Radical Change in Thinking for Infrastructure Engineers
In this article, Ramesh Subramanian explains why infrastructure engineers should start thinking like software developers.
Several years ago I started my career as a C++ programmer but to be relevant as a software engineer today would require many more software engineering skills. The same logic holds for Infrastructure engineers.

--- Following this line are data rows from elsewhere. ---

Lemma finish_at m d :
  update_ok -> trusted_keys m = keys -> min_version m = least -> header m = h -> header_valid m = true ->
  repr (hasher m) fw -> written d (ota_handle m) = fw ->
  let '(m', d', r) := ota_manager_verify_and_finish m d in
  r = 0 /\ state m' = OTA_STATE_COMPLETE /\ at_point m' d' (hb ++ fw).
Proof.
  intros Hu Hk Hm Hh Hv Hr Hw. unfold ota_manager_verify_and_finish. rewrite Hv, Hh. cbn [negb].
  rewrite (repr_finalize _ _ Hr), (bool_decide_eq_true_2 _ (uo_hash Hu)). cbn [negb].
  pose proof (end_ok (ota_handle m) d) as He. destruct (esp_ota_end _ d) as [d1 b] eqn:Ee. cbn [snd] in He. subst b. cbn [negb].
  pose proof (boot_ok (esp_ota_get_next_update_partition d1) d1) as Hb.
  destruct (esp_ota_set_boot_partition _ d1) as [d2 b] eqn:Eb. cbn [snd] in Hb. subst b. cbn [negb].
  split; [done|]. split; [done|]. split; [done|]. split; [done|]. cbn. split; [done|]. split; [done|].
  rewrite (boot_law _ _ _ Eb), (end_law _ _ _ Ee). by rewrite Hw.
Qed.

About 94% of enterprises (and 50% of Governments) use some form of cloud (private/public) today. And as per an estimate from Forbes, 83% of workloads will be in the cloud by the end of this year. These stats imply that infrastructure teams should be ready to:
Meet expectations of faster release cycles, with several releases per day becoming the norm
Provide application access at scale (millions of concurrent sessions, potentially across the globe) with 24×7 availability
However, only 30% of all infrastructure teams are using DevOp. This is even lower at 12% for Financial Services firms. Since there is never a ‘one-size fits all’ approach to Infrastructure and Operations, the picture below illustrates a way to think about this issue:
No alt text provided for this image
Broadly, we can group all applications in an enterprise to be either business enabling (e.g. security, email, communications, ERP systems) or business critical (transaction processing, online channels, websites).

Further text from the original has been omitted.